Exercise details | I'd like an exact copy of every line from the start of the entries below through the line containing "generator, a configuration", please.

Dataset records |
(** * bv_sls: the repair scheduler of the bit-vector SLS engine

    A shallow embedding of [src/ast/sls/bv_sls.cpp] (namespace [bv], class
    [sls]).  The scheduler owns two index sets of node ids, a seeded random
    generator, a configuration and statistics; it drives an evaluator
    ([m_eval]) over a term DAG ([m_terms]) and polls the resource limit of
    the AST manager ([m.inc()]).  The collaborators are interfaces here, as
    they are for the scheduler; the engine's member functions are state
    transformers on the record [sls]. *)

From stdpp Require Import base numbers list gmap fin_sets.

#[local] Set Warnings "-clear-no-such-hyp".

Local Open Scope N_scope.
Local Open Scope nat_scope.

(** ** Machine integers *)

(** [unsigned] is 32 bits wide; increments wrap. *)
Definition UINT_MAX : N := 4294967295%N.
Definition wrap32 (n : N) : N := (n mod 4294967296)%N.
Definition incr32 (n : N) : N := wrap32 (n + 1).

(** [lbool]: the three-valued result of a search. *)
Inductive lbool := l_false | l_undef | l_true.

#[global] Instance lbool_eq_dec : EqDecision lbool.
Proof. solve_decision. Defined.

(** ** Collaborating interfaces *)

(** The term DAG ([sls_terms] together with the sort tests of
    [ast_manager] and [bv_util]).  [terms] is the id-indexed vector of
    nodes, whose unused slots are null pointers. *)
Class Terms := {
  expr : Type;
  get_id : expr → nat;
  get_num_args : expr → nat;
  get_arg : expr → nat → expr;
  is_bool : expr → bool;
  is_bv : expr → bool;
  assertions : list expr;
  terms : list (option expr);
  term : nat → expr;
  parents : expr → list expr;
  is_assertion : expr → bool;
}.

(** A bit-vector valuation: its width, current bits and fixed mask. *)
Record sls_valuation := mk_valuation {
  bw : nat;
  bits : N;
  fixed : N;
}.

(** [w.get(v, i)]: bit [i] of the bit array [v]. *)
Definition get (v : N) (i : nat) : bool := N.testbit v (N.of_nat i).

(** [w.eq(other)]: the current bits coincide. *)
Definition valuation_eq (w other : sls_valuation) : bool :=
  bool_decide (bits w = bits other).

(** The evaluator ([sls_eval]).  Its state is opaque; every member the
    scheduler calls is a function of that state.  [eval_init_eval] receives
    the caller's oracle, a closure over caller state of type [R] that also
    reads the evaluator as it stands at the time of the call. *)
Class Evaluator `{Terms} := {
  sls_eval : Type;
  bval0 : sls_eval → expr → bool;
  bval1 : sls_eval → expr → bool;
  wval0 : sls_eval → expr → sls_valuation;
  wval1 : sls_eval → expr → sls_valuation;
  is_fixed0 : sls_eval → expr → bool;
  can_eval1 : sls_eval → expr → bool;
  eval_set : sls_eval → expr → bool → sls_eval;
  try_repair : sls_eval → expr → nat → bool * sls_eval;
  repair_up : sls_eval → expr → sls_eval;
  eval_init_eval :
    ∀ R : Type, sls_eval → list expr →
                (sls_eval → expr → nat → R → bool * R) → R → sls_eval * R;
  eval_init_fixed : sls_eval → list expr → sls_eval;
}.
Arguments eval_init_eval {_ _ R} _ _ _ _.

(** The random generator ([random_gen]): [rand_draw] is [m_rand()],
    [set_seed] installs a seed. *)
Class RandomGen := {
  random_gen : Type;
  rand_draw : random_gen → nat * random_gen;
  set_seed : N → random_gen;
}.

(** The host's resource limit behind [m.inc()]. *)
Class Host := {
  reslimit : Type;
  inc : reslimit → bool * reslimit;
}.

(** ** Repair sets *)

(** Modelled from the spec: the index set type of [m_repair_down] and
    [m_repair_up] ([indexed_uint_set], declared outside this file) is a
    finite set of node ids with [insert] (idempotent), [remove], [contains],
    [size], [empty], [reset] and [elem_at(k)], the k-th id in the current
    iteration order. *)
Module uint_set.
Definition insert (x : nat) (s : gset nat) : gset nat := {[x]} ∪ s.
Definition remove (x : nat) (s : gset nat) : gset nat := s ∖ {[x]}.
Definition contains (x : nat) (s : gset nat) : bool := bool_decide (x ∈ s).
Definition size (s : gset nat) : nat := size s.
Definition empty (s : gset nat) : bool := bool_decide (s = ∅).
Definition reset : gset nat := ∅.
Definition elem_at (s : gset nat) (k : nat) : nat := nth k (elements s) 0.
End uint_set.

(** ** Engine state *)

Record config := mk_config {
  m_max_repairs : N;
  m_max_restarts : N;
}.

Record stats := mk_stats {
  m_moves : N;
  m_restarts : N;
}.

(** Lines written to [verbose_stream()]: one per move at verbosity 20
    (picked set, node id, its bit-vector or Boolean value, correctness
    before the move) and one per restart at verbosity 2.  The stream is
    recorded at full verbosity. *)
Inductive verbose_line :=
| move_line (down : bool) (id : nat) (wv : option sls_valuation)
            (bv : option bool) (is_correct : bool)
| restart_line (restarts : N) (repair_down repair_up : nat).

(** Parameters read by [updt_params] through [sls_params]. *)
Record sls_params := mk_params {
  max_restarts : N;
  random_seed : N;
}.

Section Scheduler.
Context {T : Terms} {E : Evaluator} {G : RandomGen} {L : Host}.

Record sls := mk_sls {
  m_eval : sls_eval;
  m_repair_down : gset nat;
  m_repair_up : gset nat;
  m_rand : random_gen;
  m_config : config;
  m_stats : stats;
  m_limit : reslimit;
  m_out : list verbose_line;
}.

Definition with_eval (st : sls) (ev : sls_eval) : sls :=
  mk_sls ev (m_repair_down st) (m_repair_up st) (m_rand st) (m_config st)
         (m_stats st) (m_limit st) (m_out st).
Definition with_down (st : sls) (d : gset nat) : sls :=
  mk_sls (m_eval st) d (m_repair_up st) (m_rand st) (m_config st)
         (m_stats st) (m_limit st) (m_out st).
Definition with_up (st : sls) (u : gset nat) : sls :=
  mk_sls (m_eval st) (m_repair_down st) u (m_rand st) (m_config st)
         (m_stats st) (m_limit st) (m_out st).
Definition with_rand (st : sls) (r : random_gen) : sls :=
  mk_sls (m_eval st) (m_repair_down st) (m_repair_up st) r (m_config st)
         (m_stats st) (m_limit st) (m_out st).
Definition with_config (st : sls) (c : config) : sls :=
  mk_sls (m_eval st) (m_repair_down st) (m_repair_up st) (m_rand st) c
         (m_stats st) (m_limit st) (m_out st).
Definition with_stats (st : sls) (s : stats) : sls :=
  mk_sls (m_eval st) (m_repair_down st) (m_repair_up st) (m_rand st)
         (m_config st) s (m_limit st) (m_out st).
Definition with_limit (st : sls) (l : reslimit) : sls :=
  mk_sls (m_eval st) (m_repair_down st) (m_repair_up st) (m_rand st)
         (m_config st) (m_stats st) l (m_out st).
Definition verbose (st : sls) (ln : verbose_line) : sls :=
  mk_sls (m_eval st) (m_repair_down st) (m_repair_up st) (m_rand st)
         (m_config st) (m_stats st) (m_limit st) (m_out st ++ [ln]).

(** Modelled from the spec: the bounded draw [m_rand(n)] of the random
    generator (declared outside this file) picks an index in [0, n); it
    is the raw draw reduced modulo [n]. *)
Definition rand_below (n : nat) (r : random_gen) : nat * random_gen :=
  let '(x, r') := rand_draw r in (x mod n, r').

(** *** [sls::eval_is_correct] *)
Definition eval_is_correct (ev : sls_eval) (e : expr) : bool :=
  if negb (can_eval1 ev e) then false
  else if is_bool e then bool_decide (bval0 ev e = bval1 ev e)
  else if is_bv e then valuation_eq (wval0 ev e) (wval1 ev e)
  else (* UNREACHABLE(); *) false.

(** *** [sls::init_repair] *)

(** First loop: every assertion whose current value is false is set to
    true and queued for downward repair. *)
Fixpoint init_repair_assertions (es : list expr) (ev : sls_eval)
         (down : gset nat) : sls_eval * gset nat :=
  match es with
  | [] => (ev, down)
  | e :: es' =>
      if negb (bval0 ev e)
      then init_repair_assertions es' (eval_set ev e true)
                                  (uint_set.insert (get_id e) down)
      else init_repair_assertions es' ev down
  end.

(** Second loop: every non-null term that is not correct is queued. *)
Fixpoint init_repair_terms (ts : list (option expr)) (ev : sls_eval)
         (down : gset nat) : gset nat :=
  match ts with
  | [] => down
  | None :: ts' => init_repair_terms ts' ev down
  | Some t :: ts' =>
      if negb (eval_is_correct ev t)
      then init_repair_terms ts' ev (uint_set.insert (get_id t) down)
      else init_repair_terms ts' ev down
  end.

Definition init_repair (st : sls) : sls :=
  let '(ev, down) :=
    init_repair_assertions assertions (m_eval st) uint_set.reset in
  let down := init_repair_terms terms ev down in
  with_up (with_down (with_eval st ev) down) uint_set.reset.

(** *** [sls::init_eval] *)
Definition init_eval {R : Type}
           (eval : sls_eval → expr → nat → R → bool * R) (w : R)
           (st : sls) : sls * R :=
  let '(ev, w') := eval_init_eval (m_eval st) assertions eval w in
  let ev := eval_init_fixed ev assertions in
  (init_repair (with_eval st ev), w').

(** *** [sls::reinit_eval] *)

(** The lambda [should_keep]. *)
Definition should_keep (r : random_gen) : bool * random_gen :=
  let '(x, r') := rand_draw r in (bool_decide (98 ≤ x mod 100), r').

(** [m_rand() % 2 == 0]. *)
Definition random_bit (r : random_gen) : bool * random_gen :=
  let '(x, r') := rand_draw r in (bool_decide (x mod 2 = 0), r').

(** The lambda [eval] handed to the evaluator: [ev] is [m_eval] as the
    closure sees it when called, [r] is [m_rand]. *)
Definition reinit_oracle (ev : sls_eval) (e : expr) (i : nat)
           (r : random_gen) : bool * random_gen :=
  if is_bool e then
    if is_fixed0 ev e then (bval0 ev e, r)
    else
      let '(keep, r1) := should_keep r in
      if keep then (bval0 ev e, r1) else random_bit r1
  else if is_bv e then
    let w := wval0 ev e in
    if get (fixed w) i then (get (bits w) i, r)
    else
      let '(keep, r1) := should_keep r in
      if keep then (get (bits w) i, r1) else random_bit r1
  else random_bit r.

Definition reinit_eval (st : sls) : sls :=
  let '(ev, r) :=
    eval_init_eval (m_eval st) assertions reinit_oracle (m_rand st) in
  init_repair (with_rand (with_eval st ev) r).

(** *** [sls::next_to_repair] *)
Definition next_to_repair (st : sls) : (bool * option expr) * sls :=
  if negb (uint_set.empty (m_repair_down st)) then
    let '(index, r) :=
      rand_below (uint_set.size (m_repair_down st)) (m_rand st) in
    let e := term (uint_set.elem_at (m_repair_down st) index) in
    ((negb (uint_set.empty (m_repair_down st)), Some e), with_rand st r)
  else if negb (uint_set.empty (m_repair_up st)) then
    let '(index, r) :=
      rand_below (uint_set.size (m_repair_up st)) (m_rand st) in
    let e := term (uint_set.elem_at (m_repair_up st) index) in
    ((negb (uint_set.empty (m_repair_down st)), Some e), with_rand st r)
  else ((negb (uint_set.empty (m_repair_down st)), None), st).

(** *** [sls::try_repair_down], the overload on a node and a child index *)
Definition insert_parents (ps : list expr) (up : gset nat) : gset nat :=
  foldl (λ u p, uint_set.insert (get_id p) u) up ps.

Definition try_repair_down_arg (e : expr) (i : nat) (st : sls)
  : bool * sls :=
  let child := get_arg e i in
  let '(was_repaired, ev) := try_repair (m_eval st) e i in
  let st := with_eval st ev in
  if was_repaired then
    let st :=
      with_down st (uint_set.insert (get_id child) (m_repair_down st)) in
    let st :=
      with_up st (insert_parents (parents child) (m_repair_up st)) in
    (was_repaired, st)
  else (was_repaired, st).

Task result |
(** * bv_sls: the repair scheduler of the bit-vector SLS engine

    A shallow embedding of [src/ast/sls/bv_sls.cpp] (namespace [bv], class
    [sls]).  The scheduler owns two index sets of node ids, a seeded random
    generator, a configuration and statistics; it drives an evaluator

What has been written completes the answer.